> **What you have to do**: Print, exactly as they stand, the lines from the start of the listing to the line containing "when (truth first)", inclusive.
Start of Supplied data
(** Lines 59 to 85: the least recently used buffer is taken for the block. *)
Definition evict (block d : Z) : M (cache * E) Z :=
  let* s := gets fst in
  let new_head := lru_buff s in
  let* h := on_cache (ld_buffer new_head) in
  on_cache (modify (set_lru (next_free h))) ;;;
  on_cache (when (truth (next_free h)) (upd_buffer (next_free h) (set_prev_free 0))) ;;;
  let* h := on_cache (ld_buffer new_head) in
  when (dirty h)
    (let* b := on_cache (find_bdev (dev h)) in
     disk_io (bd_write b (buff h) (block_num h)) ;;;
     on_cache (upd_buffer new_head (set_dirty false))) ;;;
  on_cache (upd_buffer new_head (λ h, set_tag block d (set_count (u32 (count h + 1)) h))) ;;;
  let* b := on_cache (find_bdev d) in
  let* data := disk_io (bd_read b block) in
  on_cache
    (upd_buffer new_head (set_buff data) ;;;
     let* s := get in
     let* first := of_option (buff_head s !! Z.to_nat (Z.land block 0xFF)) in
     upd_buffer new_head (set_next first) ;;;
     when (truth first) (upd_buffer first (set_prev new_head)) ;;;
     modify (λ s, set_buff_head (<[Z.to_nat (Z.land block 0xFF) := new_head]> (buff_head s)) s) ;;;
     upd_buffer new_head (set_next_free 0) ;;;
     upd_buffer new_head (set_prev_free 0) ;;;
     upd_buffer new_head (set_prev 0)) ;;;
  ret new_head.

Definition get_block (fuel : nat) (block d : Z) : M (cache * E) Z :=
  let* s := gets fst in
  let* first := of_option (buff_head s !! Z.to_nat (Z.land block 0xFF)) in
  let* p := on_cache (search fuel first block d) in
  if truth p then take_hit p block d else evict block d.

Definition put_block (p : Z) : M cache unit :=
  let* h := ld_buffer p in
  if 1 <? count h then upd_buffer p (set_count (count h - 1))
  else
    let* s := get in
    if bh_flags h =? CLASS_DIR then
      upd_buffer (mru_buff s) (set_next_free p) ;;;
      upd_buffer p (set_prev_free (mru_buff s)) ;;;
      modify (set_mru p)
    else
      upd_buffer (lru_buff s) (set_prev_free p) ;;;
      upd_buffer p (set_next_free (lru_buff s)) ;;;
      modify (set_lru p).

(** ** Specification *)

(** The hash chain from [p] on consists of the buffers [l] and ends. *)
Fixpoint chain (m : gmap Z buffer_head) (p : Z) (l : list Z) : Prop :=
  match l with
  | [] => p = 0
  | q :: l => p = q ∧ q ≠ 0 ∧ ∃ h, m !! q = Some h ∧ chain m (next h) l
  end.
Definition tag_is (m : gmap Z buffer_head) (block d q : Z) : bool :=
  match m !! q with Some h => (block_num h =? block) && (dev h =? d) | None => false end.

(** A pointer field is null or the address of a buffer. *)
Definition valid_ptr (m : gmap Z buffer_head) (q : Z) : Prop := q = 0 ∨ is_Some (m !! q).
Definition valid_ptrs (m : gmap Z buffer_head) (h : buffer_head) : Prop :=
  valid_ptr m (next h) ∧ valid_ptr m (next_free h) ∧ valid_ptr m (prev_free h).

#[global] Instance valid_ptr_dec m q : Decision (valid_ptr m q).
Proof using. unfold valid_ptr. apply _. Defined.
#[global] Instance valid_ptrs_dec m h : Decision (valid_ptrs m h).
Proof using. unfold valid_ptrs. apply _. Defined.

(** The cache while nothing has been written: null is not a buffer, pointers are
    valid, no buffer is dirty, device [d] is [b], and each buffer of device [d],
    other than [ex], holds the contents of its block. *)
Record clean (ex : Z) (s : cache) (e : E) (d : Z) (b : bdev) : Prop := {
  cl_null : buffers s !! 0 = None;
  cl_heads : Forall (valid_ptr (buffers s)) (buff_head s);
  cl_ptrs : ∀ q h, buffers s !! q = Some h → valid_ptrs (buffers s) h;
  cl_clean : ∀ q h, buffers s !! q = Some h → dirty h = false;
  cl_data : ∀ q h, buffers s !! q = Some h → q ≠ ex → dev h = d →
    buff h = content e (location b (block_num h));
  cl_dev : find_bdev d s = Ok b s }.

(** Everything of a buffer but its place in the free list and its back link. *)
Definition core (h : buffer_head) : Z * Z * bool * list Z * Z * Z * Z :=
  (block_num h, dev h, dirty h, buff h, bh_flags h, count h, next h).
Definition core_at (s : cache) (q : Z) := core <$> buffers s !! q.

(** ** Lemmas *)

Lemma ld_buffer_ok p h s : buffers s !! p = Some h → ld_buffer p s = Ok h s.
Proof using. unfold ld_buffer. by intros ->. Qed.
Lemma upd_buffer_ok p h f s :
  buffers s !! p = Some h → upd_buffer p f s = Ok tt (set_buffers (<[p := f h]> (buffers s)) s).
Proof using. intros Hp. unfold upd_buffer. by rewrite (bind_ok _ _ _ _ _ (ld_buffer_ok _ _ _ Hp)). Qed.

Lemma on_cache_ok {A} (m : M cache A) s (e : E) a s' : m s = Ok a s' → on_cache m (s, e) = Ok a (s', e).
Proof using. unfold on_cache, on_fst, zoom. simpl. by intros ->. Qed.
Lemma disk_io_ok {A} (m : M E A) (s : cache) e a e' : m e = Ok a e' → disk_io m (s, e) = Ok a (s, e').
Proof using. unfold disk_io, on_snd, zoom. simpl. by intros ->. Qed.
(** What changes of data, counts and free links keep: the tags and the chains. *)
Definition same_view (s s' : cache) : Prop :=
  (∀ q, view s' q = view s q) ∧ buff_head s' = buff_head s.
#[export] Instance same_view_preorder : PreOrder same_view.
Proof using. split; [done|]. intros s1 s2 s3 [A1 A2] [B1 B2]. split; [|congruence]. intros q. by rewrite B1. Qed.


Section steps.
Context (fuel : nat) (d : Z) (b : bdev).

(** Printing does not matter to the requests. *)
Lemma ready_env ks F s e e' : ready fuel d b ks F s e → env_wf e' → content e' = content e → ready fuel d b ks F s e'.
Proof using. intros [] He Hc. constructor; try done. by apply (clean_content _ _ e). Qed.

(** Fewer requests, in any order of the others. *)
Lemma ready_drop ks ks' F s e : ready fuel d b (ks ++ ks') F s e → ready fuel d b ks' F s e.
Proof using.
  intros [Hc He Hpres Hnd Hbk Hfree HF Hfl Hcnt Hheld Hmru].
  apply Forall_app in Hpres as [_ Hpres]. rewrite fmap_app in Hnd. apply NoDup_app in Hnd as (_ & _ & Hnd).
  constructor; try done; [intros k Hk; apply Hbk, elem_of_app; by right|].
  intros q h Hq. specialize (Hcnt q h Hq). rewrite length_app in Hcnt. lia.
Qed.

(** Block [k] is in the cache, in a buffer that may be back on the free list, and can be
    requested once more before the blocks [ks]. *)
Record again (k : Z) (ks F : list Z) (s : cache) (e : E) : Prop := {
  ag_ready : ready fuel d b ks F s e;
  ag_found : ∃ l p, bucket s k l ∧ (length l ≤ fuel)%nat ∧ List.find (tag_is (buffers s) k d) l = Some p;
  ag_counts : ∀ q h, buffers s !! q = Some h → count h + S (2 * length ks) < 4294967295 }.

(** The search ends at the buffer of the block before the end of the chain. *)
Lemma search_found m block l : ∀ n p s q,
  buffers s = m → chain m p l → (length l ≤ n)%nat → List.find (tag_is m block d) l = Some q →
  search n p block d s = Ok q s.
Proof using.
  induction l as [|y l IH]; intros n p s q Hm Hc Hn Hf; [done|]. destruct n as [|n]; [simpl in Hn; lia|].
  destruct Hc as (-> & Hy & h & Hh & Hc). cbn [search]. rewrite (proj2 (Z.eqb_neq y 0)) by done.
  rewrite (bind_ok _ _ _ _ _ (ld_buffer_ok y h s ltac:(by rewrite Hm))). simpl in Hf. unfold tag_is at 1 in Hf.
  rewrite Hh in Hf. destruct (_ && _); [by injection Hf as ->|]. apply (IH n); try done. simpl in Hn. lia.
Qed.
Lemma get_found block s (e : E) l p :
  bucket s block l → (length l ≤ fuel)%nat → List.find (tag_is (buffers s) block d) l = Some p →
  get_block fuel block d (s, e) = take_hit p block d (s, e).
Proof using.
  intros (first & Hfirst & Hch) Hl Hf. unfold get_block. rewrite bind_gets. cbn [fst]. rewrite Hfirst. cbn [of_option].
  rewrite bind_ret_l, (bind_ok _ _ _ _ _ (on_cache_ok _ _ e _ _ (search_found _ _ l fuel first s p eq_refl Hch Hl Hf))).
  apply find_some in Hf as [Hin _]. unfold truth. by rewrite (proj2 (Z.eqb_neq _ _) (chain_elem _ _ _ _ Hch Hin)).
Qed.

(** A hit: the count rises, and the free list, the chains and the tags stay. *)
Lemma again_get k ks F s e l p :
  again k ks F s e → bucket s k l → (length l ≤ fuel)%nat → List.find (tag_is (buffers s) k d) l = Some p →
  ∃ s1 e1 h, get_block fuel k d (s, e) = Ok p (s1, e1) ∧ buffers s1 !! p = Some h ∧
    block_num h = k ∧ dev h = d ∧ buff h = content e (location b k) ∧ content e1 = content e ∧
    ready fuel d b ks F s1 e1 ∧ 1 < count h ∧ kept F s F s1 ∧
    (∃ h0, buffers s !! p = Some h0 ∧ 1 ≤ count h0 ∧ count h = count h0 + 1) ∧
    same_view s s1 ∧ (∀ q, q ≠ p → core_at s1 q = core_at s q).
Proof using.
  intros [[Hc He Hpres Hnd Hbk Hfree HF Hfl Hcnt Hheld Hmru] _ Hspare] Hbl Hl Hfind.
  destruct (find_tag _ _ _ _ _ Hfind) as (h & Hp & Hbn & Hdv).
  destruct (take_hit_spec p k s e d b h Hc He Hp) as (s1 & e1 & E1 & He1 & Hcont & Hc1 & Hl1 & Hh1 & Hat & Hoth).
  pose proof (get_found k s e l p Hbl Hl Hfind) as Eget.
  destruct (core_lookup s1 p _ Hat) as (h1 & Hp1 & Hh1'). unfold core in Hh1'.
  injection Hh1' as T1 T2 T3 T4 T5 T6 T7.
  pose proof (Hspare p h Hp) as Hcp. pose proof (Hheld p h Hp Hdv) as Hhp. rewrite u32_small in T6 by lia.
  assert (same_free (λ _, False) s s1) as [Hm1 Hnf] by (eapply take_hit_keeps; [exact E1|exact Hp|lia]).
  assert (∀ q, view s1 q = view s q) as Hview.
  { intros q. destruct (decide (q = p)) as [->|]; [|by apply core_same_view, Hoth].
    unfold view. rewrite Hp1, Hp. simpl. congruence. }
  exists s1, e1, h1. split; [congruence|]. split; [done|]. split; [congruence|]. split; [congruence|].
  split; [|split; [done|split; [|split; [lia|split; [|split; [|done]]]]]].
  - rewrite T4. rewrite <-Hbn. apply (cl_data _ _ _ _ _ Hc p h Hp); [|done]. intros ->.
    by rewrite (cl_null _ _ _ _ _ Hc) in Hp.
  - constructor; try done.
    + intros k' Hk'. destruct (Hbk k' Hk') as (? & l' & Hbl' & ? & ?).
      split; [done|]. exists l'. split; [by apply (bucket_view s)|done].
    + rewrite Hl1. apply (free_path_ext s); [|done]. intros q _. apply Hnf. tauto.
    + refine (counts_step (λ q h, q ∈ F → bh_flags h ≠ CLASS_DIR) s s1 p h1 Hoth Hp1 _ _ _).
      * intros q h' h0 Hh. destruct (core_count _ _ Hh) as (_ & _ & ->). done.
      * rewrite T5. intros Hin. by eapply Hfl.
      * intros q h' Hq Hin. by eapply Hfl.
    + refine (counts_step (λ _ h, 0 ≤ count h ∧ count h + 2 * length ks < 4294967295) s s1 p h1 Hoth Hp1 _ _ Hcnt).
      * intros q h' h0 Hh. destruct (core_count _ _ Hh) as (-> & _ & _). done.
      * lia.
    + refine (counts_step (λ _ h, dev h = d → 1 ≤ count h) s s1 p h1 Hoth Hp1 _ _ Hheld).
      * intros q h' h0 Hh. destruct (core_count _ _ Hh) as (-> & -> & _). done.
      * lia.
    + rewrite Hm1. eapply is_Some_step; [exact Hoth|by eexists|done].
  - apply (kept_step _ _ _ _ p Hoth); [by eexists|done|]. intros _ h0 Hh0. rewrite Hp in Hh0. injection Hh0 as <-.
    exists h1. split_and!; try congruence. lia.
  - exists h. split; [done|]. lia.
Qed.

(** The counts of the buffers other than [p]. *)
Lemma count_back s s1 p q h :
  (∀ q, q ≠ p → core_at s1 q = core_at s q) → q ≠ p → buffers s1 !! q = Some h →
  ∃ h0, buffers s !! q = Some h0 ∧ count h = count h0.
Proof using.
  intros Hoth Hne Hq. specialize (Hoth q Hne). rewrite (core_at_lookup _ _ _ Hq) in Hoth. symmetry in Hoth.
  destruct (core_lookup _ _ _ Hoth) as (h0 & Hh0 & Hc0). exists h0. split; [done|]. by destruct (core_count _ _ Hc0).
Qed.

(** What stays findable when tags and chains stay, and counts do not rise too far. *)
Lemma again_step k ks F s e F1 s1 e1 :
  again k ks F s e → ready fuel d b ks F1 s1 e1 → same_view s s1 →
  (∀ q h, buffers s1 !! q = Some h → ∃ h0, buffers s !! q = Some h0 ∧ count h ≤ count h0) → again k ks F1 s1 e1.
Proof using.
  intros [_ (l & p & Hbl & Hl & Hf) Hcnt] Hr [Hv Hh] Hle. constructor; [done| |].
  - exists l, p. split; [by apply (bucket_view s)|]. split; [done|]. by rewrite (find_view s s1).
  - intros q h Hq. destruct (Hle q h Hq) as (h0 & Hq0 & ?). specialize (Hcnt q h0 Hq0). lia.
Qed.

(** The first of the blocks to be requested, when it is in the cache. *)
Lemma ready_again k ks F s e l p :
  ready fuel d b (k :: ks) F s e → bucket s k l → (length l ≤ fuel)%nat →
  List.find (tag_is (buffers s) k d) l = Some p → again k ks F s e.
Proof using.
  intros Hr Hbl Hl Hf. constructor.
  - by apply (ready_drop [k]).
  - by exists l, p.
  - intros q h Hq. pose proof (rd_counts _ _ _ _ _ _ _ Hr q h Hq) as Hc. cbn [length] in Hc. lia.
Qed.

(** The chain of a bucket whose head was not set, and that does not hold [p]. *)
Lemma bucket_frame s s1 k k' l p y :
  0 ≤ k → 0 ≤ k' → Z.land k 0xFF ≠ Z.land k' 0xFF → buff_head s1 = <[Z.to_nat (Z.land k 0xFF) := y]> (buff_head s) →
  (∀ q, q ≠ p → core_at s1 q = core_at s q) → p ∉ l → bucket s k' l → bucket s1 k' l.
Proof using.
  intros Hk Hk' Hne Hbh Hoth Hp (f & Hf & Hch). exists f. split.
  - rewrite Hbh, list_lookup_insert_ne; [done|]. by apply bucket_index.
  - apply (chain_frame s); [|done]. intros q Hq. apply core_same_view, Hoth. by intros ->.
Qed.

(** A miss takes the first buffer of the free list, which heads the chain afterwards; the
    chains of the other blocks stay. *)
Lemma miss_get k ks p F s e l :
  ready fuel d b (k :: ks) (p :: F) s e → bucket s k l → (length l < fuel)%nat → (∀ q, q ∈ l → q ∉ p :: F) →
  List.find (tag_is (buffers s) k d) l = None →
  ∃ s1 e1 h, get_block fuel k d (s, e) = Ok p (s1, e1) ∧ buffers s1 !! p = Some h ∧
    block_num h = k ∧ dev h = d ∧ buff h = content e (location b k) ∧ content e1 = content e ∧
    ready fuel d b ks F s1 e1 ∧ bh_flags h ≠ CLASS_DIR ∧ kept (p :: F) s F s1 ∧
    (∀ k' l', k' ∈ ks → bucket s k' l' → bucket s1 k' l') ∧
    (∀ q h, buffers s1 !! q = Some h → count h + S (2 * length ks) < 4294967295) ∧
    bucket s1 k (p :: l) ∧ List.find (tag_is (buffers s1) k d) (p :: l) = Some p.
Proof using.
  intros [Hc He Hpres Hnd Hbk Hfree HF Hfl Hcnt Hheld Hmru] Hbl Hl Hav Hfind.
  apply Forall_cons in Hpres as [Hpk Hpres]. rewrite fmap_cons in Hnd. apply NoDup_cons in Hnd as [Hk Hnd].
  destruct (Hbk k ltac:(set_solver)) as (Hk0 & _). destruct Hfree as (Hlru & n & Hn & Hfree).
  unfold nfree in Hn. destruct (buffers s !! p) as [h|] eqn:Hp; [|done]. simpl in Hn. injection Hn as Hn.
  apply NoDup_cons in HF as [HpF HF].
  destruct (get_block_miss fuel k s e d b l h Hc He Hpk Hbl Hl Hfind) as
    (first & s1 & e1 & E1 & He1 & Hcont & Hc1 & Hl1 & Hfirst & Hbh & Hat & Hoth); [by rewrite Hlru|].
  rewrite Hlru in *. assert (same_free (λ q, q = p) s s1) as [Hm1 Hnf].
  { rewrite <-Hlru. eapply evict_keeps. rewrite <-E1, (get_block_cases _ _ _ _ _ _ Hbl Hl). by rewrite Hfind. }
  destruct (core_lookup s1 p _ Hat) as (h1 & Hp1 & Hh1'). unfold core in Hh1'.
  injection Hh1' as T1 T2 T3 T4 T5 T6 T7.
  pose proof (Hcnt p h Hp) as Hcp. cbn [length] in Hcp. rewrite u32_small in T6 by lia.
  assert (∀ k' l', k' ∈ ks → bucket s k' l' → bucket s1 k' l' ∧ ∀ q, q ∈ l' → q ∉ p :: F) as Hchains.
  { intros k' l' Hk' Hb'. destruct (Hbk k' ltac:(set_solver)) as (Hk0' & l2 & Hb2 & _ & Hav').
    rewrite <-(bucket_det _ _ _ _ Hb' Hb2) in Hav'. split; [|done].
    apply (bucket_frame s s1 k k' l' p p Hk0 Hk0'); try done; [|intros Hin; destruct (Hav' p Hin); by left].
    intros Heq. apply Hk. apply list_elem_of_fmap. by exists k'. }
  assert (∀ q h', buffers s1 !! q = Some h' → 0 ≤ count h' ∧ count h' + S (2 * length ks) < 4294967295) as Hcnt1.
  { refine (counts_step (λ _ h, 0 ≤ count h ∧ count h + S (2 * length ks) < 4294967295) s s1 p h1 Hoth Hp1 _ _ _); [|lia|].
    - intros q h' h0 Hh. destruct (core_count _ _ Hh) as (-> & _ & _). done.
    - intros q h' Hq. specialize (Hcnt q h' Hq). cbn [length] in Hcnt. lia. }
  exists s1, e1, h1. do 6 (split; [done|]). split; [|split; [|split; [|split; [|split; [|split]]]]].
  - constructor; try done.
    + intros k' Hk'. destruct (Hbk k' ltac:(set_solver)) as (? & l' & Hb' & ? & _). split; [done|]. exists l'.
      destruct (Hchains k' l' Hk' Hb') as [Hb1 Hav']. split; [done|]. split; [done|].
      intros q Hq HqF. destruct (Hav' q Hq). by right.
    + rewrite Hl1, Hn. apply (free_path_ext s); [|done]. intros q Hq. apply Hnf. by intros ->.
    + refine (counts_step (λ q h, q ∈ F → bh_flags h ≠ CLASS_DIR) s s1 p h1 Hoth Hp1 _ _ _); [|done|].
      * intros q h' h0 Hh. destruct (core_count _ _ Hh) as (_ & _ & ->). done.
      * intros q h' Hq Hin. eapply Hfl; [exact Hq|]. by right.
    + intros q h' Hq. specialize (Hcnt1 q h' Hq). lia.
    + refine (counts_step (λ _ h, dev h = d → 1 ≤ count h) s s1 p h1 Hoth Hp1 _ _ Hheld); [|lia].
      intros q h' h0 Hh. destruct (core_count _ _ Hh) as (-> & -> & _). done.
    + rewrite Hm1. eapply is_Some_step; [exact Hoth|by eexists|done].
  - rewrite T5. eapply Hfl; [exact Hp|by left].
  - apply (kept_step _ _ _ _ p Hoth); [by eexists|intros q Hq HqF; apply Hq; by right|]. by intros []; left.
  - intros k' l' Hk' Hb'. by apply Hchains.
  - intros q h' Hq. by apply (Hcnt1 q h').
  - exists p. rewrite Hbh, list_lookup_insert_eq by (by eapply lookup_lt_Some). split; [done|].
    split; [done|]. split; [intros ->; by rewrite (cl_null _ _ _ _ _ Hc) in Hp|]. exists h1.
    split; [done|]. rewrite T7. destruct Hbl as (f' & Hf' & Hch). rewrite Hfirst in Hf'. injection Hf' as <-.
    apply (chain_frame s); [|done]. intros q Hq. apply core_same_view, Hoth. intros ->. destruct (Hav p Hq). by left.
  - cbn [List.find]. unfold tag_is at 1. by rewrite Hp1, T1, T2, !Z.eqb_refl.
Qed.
End of Supplied data
> **Solved problem**:
(** Lines 59 to 85: the least recently used buffer is taken for the block. *)
Definition evict (block d : Z) : M (cache * E) Z :=
  let* s := gets fst in
  let new_head := lru_buff s in
  let* h := on_cache (ld_buffer new_head) in
  on_cache (modify (set_lru (next_free h))) ;;;
  on_cache (when (truth (next_free h)) (upd_buffer (next_free h) (set_prev_free 0))) ;;;
  let* h := on_cache (ld_buffer new_head) in
  when (dirty h)
    (let* b := on_cache (find_bdev (dev h)) in
     disk_io (bd_write b (buff h) (block_num h)) ;;;
     on_cache (upd_buffer new_head (set_dirty false))) ;;;
  on_cache (upd_buffer new_head (λ h, set_tag block d (set_count (u32 (count h + 1)) h))) ;;;
  let* b := on_cache (find_bdev d) in
  let* data := disk_io (bd_read b block) in
  on_cache
    (upd_buffer new_head (set_buff data) ;;;
     let* s := get in
     let* first := of_option (buff_head s !! Z.to_nat (Z.land block 0xFF)) in
     upd_buffer new_head (set_next first) ;;;
     when (truth first) (upd_buffer first (set_prev new_head)) ;;;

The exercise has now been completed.